If you are running teams that live inside Unreal Engine projects, this is not a theoretical problem. Fortnite and similar game pipelines generate enormous binary assets, and those assets often collide with the way older systems optimize around text. Epic frames Lore as a “union” of features from multiple existing approaches. It names Git, Perforce, and Mercurial (and its descendant Sapling) as relevant alternatives, then argues that none of them do everything you want at once. Git is credited with strong revision graphing, but Epic says it treats binaries as “second class citizens,” and it lacks multi-tenant isolation that prevents users on the same infrastructure from accessing each others work.
Perforce, meanwhile, gets criticized on latency. Epic says standard operations require multiple server round trips, which makes it too slow for its needs. Mercurial and Sapling are praised by implication for solving “the scale of source repositories” through distributed architecture, but Epic says they still treat text as king and everything else as second-class data. So Lore tries to stop the usual tradeoffs: make binaries first-class, keep the developer workflow fast, and avoid the architecture compromises that show up when your repo is 80 percent assets and 20 percent code.
Zoom in on what Epic claims makes Lore different from the usual category of tools. It is sparse-by-construction, meaning clients only download the necessary fragments from the server to ensure fewer round trips. Epic also says it eliminates partially-applied revisions, so in-between states are invisible to readers. That is a subtle but important idea for teams, because “half applied” changes are where collaboration gets messy: builds fail, diffs become misleading, and everyone loses time reconciling what state the repository was actually in.
Another design goal is a full-surface API, which Epic positions as language-agnostic enough to let Lore work across a variety of programming languages. The system is also built with deployment reality in mind. Lore is installable on macOS, Windows, and Linux, and its server side is designed to be transportable into different cloud services. In other words, Epic is not only selling a tool; it is trying to make it deployable in the environments where teams already operate.
Where this gets strategically interesting is in second-order effects for companies that already have expensive build-and-release pipelines. Version control is infrastructure. Switching it is rarely just a developer preference decision. It touches compliance processes, access control models, CI/CD integration, developer onboarding, and auditability. Epic’s multi-tenant isolation point matters because it suggests Lore was engineered for shared infrastructure settings where many teams coexist. And MIT licensing lowers friction for enterprises and vendors evaluating internal adoption, since permissive licensing reduces legal uncertainty around modifying and integrating with proprietary systems.

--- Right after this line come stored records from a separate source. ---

Lemma fetch_simulated m live kicks i t u k id m' :
  all_ok live → live !! i = Some (MkSess t (Vis (ERegister u) k) None) →
  (next_conn_id m < u64_max)%Z → fetch_id m = (id, m') →
  let live' := <[i := MkSess t (Vis (ERegister u) k) (Some (OpInsert u id))]> live in
  rtc Connection.step (MkSystem m (manager_tasks live kicks)) (MkSystem m' (manager_tasks live' kicks))
  ∧ all_ok live'.
Proof.
  intros Hall Hi Hlt Hf live'. pose proof (Hall i _ Hi) as [Hlife _ Huser]. cbn [s_past s_rest] in *.
  pose proof (view_slot live kicks i) as Hv. rewrite Hi in Hv.
  cbn [mbind option_bind task_of s_op s_past] in Hv.
  destruct (at_register _ _ _ Hlife) as [Hh Hau]. rewrite Hh in Hv. unfold live'.
  rewrite (view_move _ _ _ _ (RegInsert u id)) by done.
  split; [by apply rtc_once, s_fetch|]. apply map_Forall_insert_2; [|done].
  constructor; [done|by exists k|done].
Qed.

(** Every step of the service is a step of the manager's interleaving, or
    nothing it sees. *)
Lemma service_step_simulated s s' :
  (0 ≤ conn_buffer_size (conn_config srv))%Z →
  service_step s s' → all_ok (sv_sessions s) → Connection.inv (manager_view s) →
  rtc Connection.step (manager_view s) (manager_view s') ∧ all_ok (sv_sessions s').
Proof.
  intros Hsize Hs Hall Hinv. unfold manager_view in *.
  destruct Hs as [r m live kicks ev _ r'|r m live kicks i t e k x Hi He _
                 |r m live kicks i t u k id m' Hi Hlt Hf|r m live kicks i t p u id tok m' Hi Hm
                 |r m live kicks i t v k u id tok Hi|r m live kicks i t id k c m' Hi Hm
                 |r m live kicks i t id k m' Hi Hm|r m live kicks i t v k u id Hi
                 |r m live kicks i t res Hi|r m live kicks i t e k c Hi He _ _|r m live kicks j u ids Hj Hu
                 |r m live kicks j Hj|r m live kicks j id todo n m' Hj Hm|r m live kicks j Hj];
    cbn [sv_mgr sv_sessions sv_kicks] in *;
    try (pose proof (Hall i _ Hi) as [Hlife Hop Huser]; cbn [s_past s_rest s_op] in *;
         pose proof (view_slot live kicks i) as Hv; rewrite Hi in Hv;
         cbn [mbind option_bind task_of s_op s_past] in Hv);
    try (pose proof (view_kick live kicks j) as Hv; rewrite Hj in Hv; cbn in Hv).
  - rewrite view_launch. split; [apply rtc_refl|].
    intros i s [Hi| ->]%launch_lookup; [by eapply Hall|by apply new_session_ok].
  - assert (Hh : hold (held t) (Ev e x) = held t) by (by destruct e).
    rewrite (view_same live kicks i _ _ Hi) by (cbn; by rewrite held_snoc, Hh).
    split; [apply rtc_refl|]. apply map_Forall_insert_2; [|done]. apply sess_ok_answer; [done|].
    by rewrite Hh.
  - by apply fetch_simulated.
  - rewrite (view_move _ _ _ _ (RegIndex u id tok)) by done.
    split; [by apply rtc_once, s_insert|]. apply map_Forall_insert_2; [|done]. by constructor.
  - by apply index_simulated.
  - by apply remove_simulated.
  - destruct (at_unregister _ _ _ Hlife) as (u & tok & Hh). rewrite Hh in Hv.
    rewrite view_drop by (cbn; by rewrite held_snoc).
    split; [by eapply rtc_once, (s_remove_none m _ _ u id tok)|]. apply map_Forall_insert_2; [|done].
    by apply sess_ok_answer.
  - rewrite view_drop by (cbn; by rewrite held_snoc).
    split; [by eapply rtc_once, s_unindex|]. apply map_Forall_insert_2; [|done].
    by apply sess_ok_answer.
  - cbn in Hlife. rewrite app_nil_r in Hlife. apply calls_ended in Hlife as Hh.
    rewrite Hh in Hv. rewrite view_end, delete_id by done.
    split; [apply rtc_refl|]. by apply map_Forall_delete.
  - rewrite (view_same live kicks i _ _ Hi) by done. split; [apply rtc_refl|].
    apply map_Forall_insert_2; [|done]. by apply (sess_ok_drop _ e k).
  - rewrite view_kick_insert. split; [|done]. by eapply rtc_once, s_kick.
  - rewrite view_kick_insert. split; [|done]. by eapply rtc_once, s_cancel_all.
  - rewrite view_kick_insert. split; [|done]. by eapply rtc_once, s_cancel.
  - rewrite view_kick_delete. split; [|done]. by eapply rtc_once, s_cancelled.
Qed.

For decision-makers, the question becomes less “is Lore cool?” and more “can Lore reduce operational drag and speed up workflows for binary-heavy projects?” Epic is not shy about who it is targeting. It explicitly says Lore is purpose-built for projects that use large binary files such as games, but it also points to other use cases with heavy binary loads, including AI model builders and systems developers working with large amounts of machine-readable data alongside code. That is a direct signal that the company sees version control as a bottleneck in modern data-and-code pipelines, not just a repository management chore.
Epic has published a thorough quickstart guide, and pre-built binaries are available on GitHub. The practical upshot: Lore is not only a new idea, it is something developers can actually try. If Epic is right about the “union” of design features and the binary-first approach, Lore could pressure incumbent systems by raising the expectation that assets and code deserve equal footing. For boards, founders, and engineering leaders building or buying developer infrastructure, Lore is a reminder that the next competitive edge may not be in the IDE. It might be in the version control layer where speed, access, and artifact integrity quietly decide whether teams ship or stall.